● **HOW TO COMPLETE THIS TASK**: Transcribe word for word the lines below from the line with "Lemma split_aux_nopipe t" through the line with "Proof. unfold join.", ends included.

● **SOURCE MATERIAL**:
(* ===== verification/Explode.v ===== *)
(** * Genre Expander (lines 108-113)

    [all_genres = df.join(df.genres.str.strip('|').str.split('|', expand=True)
                          .stack().reset_index(level=1, drop=True)
                          .rename('genre')).reset_index(drop=True)]

    Module [PyStr] models the two Python string methods the expander
    applies to one genre string, [str.strip('|')] and [str.split('|')], with
    the inverse ['|'.join].  Module [Explode] models the pandas chain: the
    [.str] accessor, which raises [AttributeError] unless the series has
    dtype [object] and holds text (the dtype is an argument, since frames
    carry none), then gives NaN for a value that is not a string;
    [split(expand=True)]
    padding every row to the widest split with NaN, [stack] dropping the NaN
    cells, [reset_index(level=1, drop=True)] keeping the row label, the left
    [join] on the index, and the final renumbering. *)

From Stdlib Require Import Ascii.
From S2P Require Import Prelude Frame.

Module PyStr.

Definition pipe : ascii := "|"%char.

(** [s.lstrip('|')]. *)
Fixpoint lstrip (s : string) : string :=
  match s with
  | EmptyString => EmptyString
  | String c s' => if decide (c = pipe) then lstrip s' else s
  end.

(** [s.rstrip('|')]. *)
Fixpoint rstrip (s : string) : string :=
  match s with
  | EmptyString => EmptyString
  | String c s' =>
      let r := rstrip s' in
      if decide (c = pipe ∧ r = EmptyString) then EmptyString else String c r
  end.

(** [s.strip('|')] (line 109): CPython finds the first and the last
    character that is not ['|'] and returns the slice between them. *)
Definition strip (s : string) : string := rstrip (lstrip s).

(** [s.split('|')] (line 110): the token before the first ['|'] and the
    tokens after it; [""] splits into [[""]]. *)
Fixpoint split_aux (s : string) : string * list string :=
  match s with
  | EmptyString => (EmptyString, [])
  | String c s' =>
      let '(t, ts) := split_aux s' in
      if decide (c = pipe) then (EmptyString, t :: ts) else (String c t, ts)
  end.

Definition split (s : string) : list string :=
  let '(t, ts) := split_aux s in t :: ts.

(** ['|'.join(tokens)]. *)
Definition join (ts : list string) : string := String.concat (String pipe EmptyString) ts.

(** ** Auxiliary notions *)

Fixpoint pipes (n : nat) : string :=
  match n with 0 => EmptyString | S n => String pipe (pipes n) end.

Fixpoint count_pipe (s : string) : nat :=
  match s with
  | EmptyString => 0
  | String c s' => (if decide (c = pipe) then 1 else 0) + count_pipe s'
  end.

Definition first_char (s : string) : option ascii :=
  match s with EmptyString => None | String c _ => Some c end.

Fixpoint last_char (s : string) : option ascii :=
  match s with
  | EmptyString => None
  | String c EmptyString => Some c
  | String _ s' => last_char s'
  end.

(** ** Lemmas *)

(** stdpp makes [String.append] opaque to [simpl]; these are its two
    equations. *)
Lemma append_nil_l (t : string) : String.append EmptyString t = t.
Proof. reflexivity. Qed.

Lemma append_cons c (s t : string) :
  String.append (String c s) t = String c (String.append s t).
Proof. reflexivity. Qed.

Lemma append_assoc (a b c : string) :
  String.append a (String.append b c) = String.append (String.append a b) c.
Proof. induction a; rewrite ?append_nil_l, ?append_cons; congruence. Qed.

Lemma append_empty_r (a : string) : String.append a EmptyString = a.
Proof. induction a; rewrite ?append_nil_l, ?append_cons; congruence. Qed.

Lemma lstrip_spec s :
  ∃ a, s = String.append (pipes a) (lstrip s) ∧ first_char (lstrip s) ≠ Some pipe.
Proof.
  induction s as [|c s IH]; simpl.
  - by exists 0.
  - case_decide as Hc.
    + destruct IH as (a & Ha & Hf). exists (S a). simpl. rewrite append_cons, <- Ha. by subst.
    + exists 0. simpl. split; [done|]. by intros [= ?].
Qed.

Lemma last_char_cons c s : s ≠ EmptyString → last_char (String c s) = last_char s.
Proof. by destruct s. Qed.

Lemma rstrip_spec s :
  ∃ b, s = String.append (rstrip s) (pipes b) ∧ last_char (rstrip s) ≠ Some pipe.
Proof.
  induction s as [|c s IH]; simpl.
  - by exists 0.
  - destruct IH as (b & Hb & Hl). case_decide as Hc.
    + destruct Hc as [-> Hr]. exists (S b). rewrite Hr, append_nil_l in Hb.
      by rewrite Hb.
    + exists b. simpl. rewrite append_cons, <- Hb. split; [done|].
      destruct (rstrip s) as [|c' s'] eqn:Hr; [|done].
      intros [= ->]. by apply Hc.
Qed.

(** [rstrip] keeps a first character that is not a pipe. *)
Lemma rstrip_first s : first_char s ≠ Some pipe → first_char (rstrip s) = first_char s ∨ rstrip s = EmptyString.
Proof.
  destruct s as [|c s]; simpl; [by right|]. intros Hc.
  case_decide as H; [by right|]. by left.
Qed.

Lemma split_aux_join s :
  let '(t, ts) := split_aux s in
  join (t :: ts) = s.
Proof.
  induction s as [|c s IH]; simpl; [done|].
  destruct (split_aux s) as [t ts]. case_decide as Hc; unfold join in *; simpl in *.
  - by rewrite append_nil_l, append_cons, append_nil_l, IH, Hc.
  - destruct ts as [|t' ts]; simpl in *; [by rewrite IH|].
    by rewrite append_cons, IH.
Qed.

Lemma split_aux_tokens s :
  let '(t, ts) := split_aux s in
  Forall (λ u, count_pipe u = 0) (t :: ts) ∧ length ts = count_pipe s.
Proof.
  induction s as [|c s IH]; simpl; [split; [by repeat constructor|done]|].
  destruct (split_aux s) as [t ts]. destruct IH as [Hall Hlen].
  apply Forall_cons in Hall as [Ht Hts].
  case_decide as Hc; simpl.
  - split; [by repeat constructor|]. lia.
  - split; [constructor; [simpl; by rewrite decide_False|done]|]. lia.
Qed.

Lemma split_aux_nopipe t rest :
  count_pipe t = 0 →
  split_aux (String.append t rest) =
    let '(u, us) := split_aux rest in (String.append t u, us).
Proof.
  induction t as [|c t IH]; intros Hc; rewrite ?append_nil_l, ?append_cons.
  - by destruct (split_aux rest).
  - simpl in Hc. case_decide as Hp; [lia|]. simpl. rewrite IH by lia.
    destruct (split_aux rest). by rewrite decide_False.
Qed.

Lemma join_cons2 t t' ts :
  join (t :: t' :: ts) = String.append t (String pipe (join (t' :: ts))).
Proof. unfold join. simpl. by rewrite append_cons, append_nil_l. Qed.

Lemma split_aux_pipe r : split_aux (String pipe r) = (EmptyString, split r).
Proof. simpl. unfold split. destruct (split_aux r). simpl. by rewrite ?decide_True. Qed.

Lemma split_length s : length (split s) = S (count_pipe s).
Proof.
  unfold split. pose proof (split_aux_tokens s) as Htok.
  destruct (split_aux s) as [t ts]. destruct Htok as [_ Hlen]. simpl. lia.
Qed.

(** ** Properties *)

(** C7: [strip('|')] removes exactly the leading and trailing pipes: the
    input is some pipes, the result, and some pipes, and the result neither
    starts nor ends with a pipe. *)
Theorem strip_spec s :
  ∃ a b, s = String.append (pipes a) (String.append (strip s) (pipes b)) ∧
         first_char (strip s) ≠ Some pipe ∧ last_char (strip s) ≠ Some pipe.
Proof.
  destruct (lstrip_spec s) as (a & Ha & Hfa).
  destruct (rstrip_spec (lstrip s)) as (b & Hb & Hlb).
  exists a, b. unfold strip. split_and!.
  - by rewrite <- Hb.
  - destruct (rstrip_first _ Hfa) as [-> | ->]; [done|]. done.
  - done.
Qed.

(** C8: ['|'.join(s.split('|')) == s]: splitting loses nothing. *)
Theorem split_join s : join (split s) = s.
Proof. unfold split. pose proof (split_aux_join s). by destruct (split_aux s). Qed.

(** C9: [s.split('|')] has one token more than [s] has pipes, and no
    token contains a pipe. *)
Theorem split_tokens s :
  length (split s) = S (count_pipe s) ∧ Forall (λ t, count_pipe t = 0) (split s).
Proof.
  unfold split. pose proof (split_aux_tokens s) as Htok.
  destruct (split_aux s) as [t ts]. destruct Htok as [Hall Hlen].
  split; [simpl; lia | done].
Qed.

(** C10: joining a non-empty list of pipe-free tokens and splitting again
    gives the tokens back. *)
Theorem join_split ts :
  ts ≠ [] → Forall (λ t, count_pipe t = 0) ts → split (join ts) = ts.
Proof.
  intros Hne Hall. induction Hall as [|t ts Ht Hts IH]; [done|].
  destruct ts as [|t' ts].
  - unfold split, join. simpl. rewrite <- (append_empty_r t) at 1.
    rewrite split_aux_nopipe by done. simpl. by rewrite append_empty_r.
  - rewrite join_cons2. unfold split at 1. rewrite split_aux_nopipe by done.
    rewrite split_aux_pipe, IH by done. simpl. by rewrite append_empty_r.
Qed.

Lemma join_split_witness :
  split (join ["Action"; "Science Fiction"]) = ["Action"; "Science Fiction"].
Proof.
  apply join_split; [done|]. repeat constructor.
Defined.

End PyStr.

Module Explode.
Import PyStr.

(** [.str.strip('|')] on one cell: a value that is not a string gives NaN. *)
Definition str_strip (c : cell) : cell :=
  match c with CStr s => CStr (strip s) | _ => CNaN end.

(** The tokens [.str.split('|')] gives for one cell; [None] is NaN. *)
Definition str_split (c : cell) : option (list string) :=
  match c with CStr s => Some (split s) | _ => None end.

(** [.str.split('|', expand=True)]: one row per value, one column per token
    position, padded with NaN to the widest split. *)
Definition pad_tokens (width : nat) (o : option (list string)) : list cell :=
  match o with
  | Some ts => map CStr ts ++ replicate (width - length ts) CNaN
  | None => replicate width CNaN
  end.

Definition split_expand {L} (s : list (L * cell)) : list (L * list cell) :=
  let toks := map (λ p, str_split p.2) s in
  let width := foldr Nat.max 0 (map (λ o, default 0 (length <$> o)) toks) in
  zip (map fst s) (map (pad_tokens width) toks).

(** [.stack()] on one row: its non-missing cells, keyed by (label,
    column position). *)
Fixpoint stack_row {L} (l : L) (j : nat) (cs : list cell) : list ((L * nat) * cell) :=
  match cs with
  | [] => []
  | c :: cs' => (if isnull c then [] else [((l, j), c)]) ++ stack_row l (S j) cs'
  end.

Definition stack {L} (rs : list (L * list cell)) : list ((L * nat) * cell) :=
  flat_map (λ r, stack_row r.1 0 r.2) rs.

(** [.reset_index(level=1, drop=True)]: forget the column position. *)
Definition drop_level1 {L} (s : list ((L * nat) * cell)) : list (L * cell) :=
  map (λ p, (p.1.1, p.2)) s.

(** [df.join(s)] (how='left'): every row of [df] is paired with each value
    of [s] under its label, in the order of [s]; a row with no value gets
    NaN.  A series named like an existing column raises [ValueError]. *)
Definition join_left {L} `{EqDecision L} (f : frame L) (s : series L) : result (frame L) :=
  if decide (sname s ∈ columns f)
  then raise (ValueError "columns overlap but no suffix specified")
  else Ok (mk_frame (columns f ++ [sname s])
            (flat_map (λ r, match filter (λ p, p.1 = r.1) (sdata s) with
                            | [] => [(r.1, r.2 ++ [CNaN])]
                            | ms => map (λ p, (r.1, r.2 ++ [p.2])) ms
                            end) (rows f))).

(** [StringMethods._validate] (the [.str] accessor): pandas infers the
    type of the values, skipping NaN, and accepts "string", "empty",
    "bytes", "mixed" and "mixed-integer"; anything else, and every series
    whose dtype is not [object] (float64, int64, bool), raises
    [AttributeError].  Frames do not carry their dtypes, so [is_object] is
    passed in: the dtype of the series, which for a column of [read_csv]
    only the file decides ([Loader.column_is_object]).  On an [object]
    series the values decide: strings (with NaN or numbers) or only NaN
    pass, numbers alone do not. *)
Definition str_validate (is_object : bool) (cs : list cell) : result unit :=
  if is_object && (existsb is_str cs || negb (existsb is_num cs)) then mret ()
  else raise (AttributeError "Can only use .str accessor with string values!").

(** Lines 108-113; [genres_object] is the dtype of [df.genres]. *)
Definition explode_genres {L} `{EqDecision L} (genres_object : bool) (df : frame L)
  : result (frame nat) :=
  g ← get_attr df "genres";
  _ ← str_validate genres_object (map snd (sdata g));
  let stripped := map (λ p, (p.1, str_strip p.2)) (sdata g) in
  let tokens := drop_level1 (stack (split_expand stripped)) in
  j ← join_left df (mk_series "genre" tokens);
  mret (reset_index_drop j).

(** ** Lemmas *)

Section Lemmas.
Context {L : Type} `{EqDecision L}.

Lemma drop_level1_stack_row (l : L) j cs :
  drop_level1 (stack_row l j cs) = map (pair l) (filter (λ c, isnull c = false) cs).
Proof.
  revert j. induction cs as [|c cs IH]; intros j; [done|]. cbn [stack_row].
  unfold drop_level1 in *. rewrite map_app, IH, filter_cons.
  destruct (isnull c); simpl; by rewrite ?decide_True, ?decide_False.
Qed.

Lemma filter_not_null_replicate k :
  filter (λ c, isnull c = false) (replicate k CNaN) = [].
Proof. apply filter_all_false. by intros c (-> & _)%elem_of_replicate. Qed.

Lemma filter_not_null_padded (ts : list string) k :
  filter (λ c, isnull c = false) (map CStr ts ++ replicate k CNaN) = map CStr ts.
Proof.
  rewrite filter_app, filter_not_null_replicate, app_nil_r.
  apply filter_all_true. by intros c (t & -> & _)%elem_of_map.
Qed.
(* ===== verification/Aggregate.v ===== *)
(** * Aggregator (lines 120-140)

    [genre_budget = all_genres.groupby('genre').budget_adj.mean()] and five
    more of the same shape, then
    [genre_data = pd.concat([genre_budget, genre_popularity, genre_revenue,
                             genre_runtime, genre_release_year, genre_vote],
                            axis=1)].

    [groupby] collects the distinct non-missing values of the key column
    (dropna=True) and sorts them (sort=True); on an object column pandas
    sorts mixed keys numbers first, then strings.  The mean of a group skips
    missing values (skipna=True), is NaN for a group with no number, and
    raises [TypeError] on a string.  [concat(axis=1)] aligns the series on
    their index (an outer join; labels in order of first appearance) and
    names each column after its series. *)

From Stdlib Require Import OrdersEx Sorted.
From S2P Require Import Prelude Frame.

Module Aggregate.

(** ** The order of group keys *)

(** Numbers before strings before missing values; numbers by value and
    strings by byte order (code-point order for UTF-8 text). *)
Definition cell_cmp (a b : cell) : comparison :=
  match a, b with
  | CNum p, CNum q => Qcompare p q
  | CNum _, _ => Lt
  | _, CNum _ => Gt
  | CStr s, CStr t => String_as_OT.compare s t
  | CStr _, CNaN => Lt
  | CNaN, CStr _ => Gt
  | CNaN, CNaN => Eq
  end.

Definition cell_lt (a b : cell) : Prop := cell_cmp a b = Lt.

(** Insert a key into a sorted list of distinct keys, unless an equal key
    is already there. *)
Fixpoint insert_key (k : cell) (ks : list cell) : list cell :=
  match ks with
  | [] => [k]
  | k' :: ks' =>
      match cell_cmp k k' with
      | Lt => k :: ks
      | Eq => ks
      | Gt => k' :: insert_key k ks'
      end
  end.

(** The sorted distinct non-missing keys of a column. *)
Definition group_keys (col : list cell) : list cell :=
  foldr (λ c ks, if isnull c then ks else insert_key c ks) [] col.

(** ** Means *)

(** A cell as a number for [mean]: NaN is skipped, a string raises. *)
Definition cell_num (c : cell) : result (option Q) :=
  match c with
  | CNum q => Ok (Some q)
  | CNaN => Ok None
  | CStr _ => raise (TypeError "agg function failed [how->mean,dtype->object]")
  end.

(** [Series.mean()] with skipna=True. *)
Definition mean (cs : list cell) : result cell :=
  vs ← mapM cell_num cs;
  let qs := omap id vs in
  mret (match qs with
        | [] => CNaN
        | _ :: _ => CNum (Qsum qs / inject_Z (Z.of_nat (length qs)))
        end).

(** The rows of group [k]: key cell equal to [k]. *)
Definition group_rows {L} (ki : nat) (k : cell) (rs : list (L * list cell))
  : list (L * list cell) :=
  filter (λ r, r.2 !!! ki ≡ k) rs.

(** [f.groupby(key).col.mean()]: a series indexed by the sorted keys. *)
Definition groupby_mean {L} (f : frame L) (key col : string) : result (series cell) :=
  match col_index key (columns f) with
  | None => raise (KeyError [key])
  | Some ki =>
      match col_index col (columns f) with
      | None => raise (AttributeError col)
      | Some ci =>
          let keys := group_keys (map (λ r, r.2 !!! ki) (rows f)) in
          vals ← mapM (λ k, mean (map (λ r, r.2 !!! ci) (group_rows ki k (rows f)))) keys;
          mret (mk_series col (zip keys vals))
      end
  end.
Lemma qmax_ge x xs y : y ∈ x :: xs → y <= qmax x xs.
Proof.
  induction xs as [|x' xs IH]; intros Hy; simpl.
  - apply list_elem_of_singleton in Hy as ->. apply Qle_refl.
  - apply elem_of_cons in Hy as [->|[->|Hy]%elem_of_cons].
    + eapply Qle_trans; [apply IH; by left|apply Q.le_max_r].
    + apply Q.le_max_l.
    + eapply Qle_trans; [apply IH; by right|apply Q.le_max_r].
Qed.

Lemma outer_edges_spec xs :
  (outer_edges xs).1 < (outer_edges xs).2 ∧
  Forall (λ x, (outer_edges xs).1 <= x <= (outer_edges xs).2) xs.
Proof.
  destruct xs as [|x xs]; simpl; [split; [reflexivity|constructor]|].
  assert (qmin x xs <= qmax x xs) by (eapply Qle_trans; [apply qmin_le|apply qmax_ge]; by left).
  destruct (Qeq_bool _ _) eqn:E; simpl; (split; [|apply Forall_forall; intros y Hy;
    pose proof (qmin_le x xs y Hy); pose proof (qmax_ge x xs y Hy); lra]).
  - lra.
  - apply Qeq_bool_neq in E. destruct (Qle_lt_or_eq _ _ H) as [|Heq]; [done|by destruct E].
Qed.

(** ** The bin of a value *)

(** The position of [x] in units of bin width. *)
Definition bin_pos (n : nat) (lo hi x : Q) : Q := (x - lo) * (Qnat n / (hi - lo)).

Lemma Qnat_le k m : (k <= m)%nat ↔ Qnat k <= Qnat m.
Proof. unfold Qnat. rewrite <- Zle_Qle. lia. Qed.

Section Bins.
Context (n : nat) (lo hi : Q).
Hypotheses (Hn : (0 < n)%nat) (Hlh : lo < hi).

Lemma Qnat_n_pos : 0 < Qnat n.
Proof. unfold Qnat. change 0 with (inject_Z 0). rewrite <- Zlt_Qlt. lia. Qed.

(** An edge is at or below [x] exactly when its number is at or below
    [x]'s position. *)
Lemma edge_le_iff i x : bin_edge n lo hi i <= x ↔ Qnat i <= bin_pos n lo hi x.
Proof.
  pose proof Qnat_n_pos. unfold bin_edge, bin_pos.
  rewrite <- (Qmult_le_r (Qnat i) ((x - lo) * (Qnat n / (hi - lo))) ((hi - lo) / Qnat n))
    by (apply Qlt_shift_div_l; lra).
  setoid_replace ((x - lo) * (Qnat n / (hi - lo)) * ((hi - lo) / Qnat n)) with (x - lo)
    using relation Qeq by (field; split; intro; lra).
  setoid_replace (lo + (hi - lo) * Qnat i / Qnat n) with (lo + Qnat i * ((hi - lo) / Qnat n))
    using relation Qeq by (field; intro; lra).
  split; intros; lra.
Qed.

Section Value.
Context (x : Q).
Hypothesis (Hx : lo <= x <= hi).

Lemma bin_pos_bounds : 0 <= bin_pos n lo hi x <= Qnat n.
Proof.
  pose proof Qnat_n_pos. unfold bin_pos. split.
  - apply Qmult_le_0_compat; [lra|]. apply Qle_shift_div_l; lra.
  - setoid_replace ((x - lo) * (Qnat n / (hi - lo))) with ((x - lo) / (hi - lo) * Qnat n)
      using relation Qeq by (field; intro; lra).
    rewrite <- (Qmult_1_l (Qnat n)) at 2. apply Qmult_le_compat_r; [|lra].
    apply Qle_shift_div_r; lra.
Qed.

(** The truncated position, the [i0] of the fast path. *)
Definition bin_floor : nat := Z.to_nat (Qfloor (bin_pos n lo hi x)).

(** A whole number is at or below the position exactly when it is at or
    below its floor. *)
Lemma nat_le_pos k : Qnat k <= bin_pos n lo hi x ↔ (k <= bin_floor)%nat.
Proof.
  pose proof bin_pos_bounds as [H0 _]. unfold bin_floor.
  assert (0 <= Qfloor (bin_pos n lo hi x))%Z.
  { rewrite <- (Qfloor_Z 0). by apply Qfloor_resp_le. }
  split.
  - intros Hk%Qfloor_resp_le. unfold Qnat in Hk. rewrite Qfloor_Z in Hk. lia.
  - intros Hk. eapply Qle_trans; [|apply Qfloor_le]. unfold Qnat. rewrite <- Zle_Qle. lia.
Qed.

Lemma bin_floor_le : (bin_floor <= n)%nat.
Proof.
  pose proof bin_pos_bounds as [_ H1]. unfold bin_floor.
  apply Qfloor_resp_le in H1. unfold Qnat in H1. rewrite Qfloor_Z in H1. lia.
Qed.

(** The reference search finds the same bin. *)
Lemma bin_search_floor : bin_search n lo hi x = Nat.min (n - 1) bin_floor.
Proof.
  pose proof bin_floor_le. unfold bin_search.
  rewrite (list_filter_iff _ (λ i, (i <= bin_floor)%nat)), count_le_seq; [lia|].
  intros i. rewrite Qle_bool_iff, edge_le_iff. apply nat_le_pos.
Qed.

Lemma edge_le_floor i : bin_edge n lo hi i <= x ↔ (i <= bin_floor)%nat.
Proof. rewrite edge_le_iff. apply nat_le_pos. Qed.

(** In exact arithmetic neither correction of the fast path fires: the
    bin is the truncated position, the value [hi] going to the last bin. *)
Lemma bin_index_floor : bin_index n lo hi x = Nat.min (n - 1) bin_floor.
Proof.
  pose proof bin_floor_le. unfold bin_index.
  change (Z.to_nat (Qfloor ((x - lo) * (Qnat n / (hi - lo))))) with bin_floor.
  repeat case_match;
    repeat match goal with
    | H : Qle_bool _ _ = true |- _ => apply Qle_bool_iff, edge_le_floor in H
    | H : Qle_bool _ _ = false |- _ =>
        apply not_true_iff_false in H; rewrite Qle_bool_iff, edge_le_floor in H
    | H : Nat.eqb _ _ = true |- _ => apply Nat.eqb_eq in H
    | H : Nat.eqb _ _ = false |- _ => apply Nat.eqb_neq in H
    | H : (_ && _) = true |- _ => apply andb_true_iff in H as [? ?]
    | H : (_ && _) = false |- _ => apply andb_false_iff in H as [?|?]
    | H : negb _ = true |- _ => apply negb_true_iff in H
    | H : negb _ = false |- _ => apply negb_false_iff in H
    end; lia.
Qed.
End Value.
End Bins.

● **SOLUTION BELOW**:
Lemma split_aux_nopipe t rest :
  count_pipe t = 0 →
  split_aux (String.append t rest) =
    let '(u, us) := split_aux rest in (String.append t u, us).
Proof.
  induction t as [|c t IH]; intros Hc; rewrite ?append_nil_l, ?append_cons.
  - by destruct (split_aux rest).
  - simpl in Hc. case_decide as Hp; [lia|]. simpl. rewrite IH by lia.
    destruct (split_aux rest). by rewrite decide_False.
Qed.

Lemma join_cons2 t t' ts :
  join (t :: t' :: ts) = String.append t (String pipe (join (t' :: ts))).
Proof. unfold join. simpl. by rewrite append_cons, append_nil_l. Qed.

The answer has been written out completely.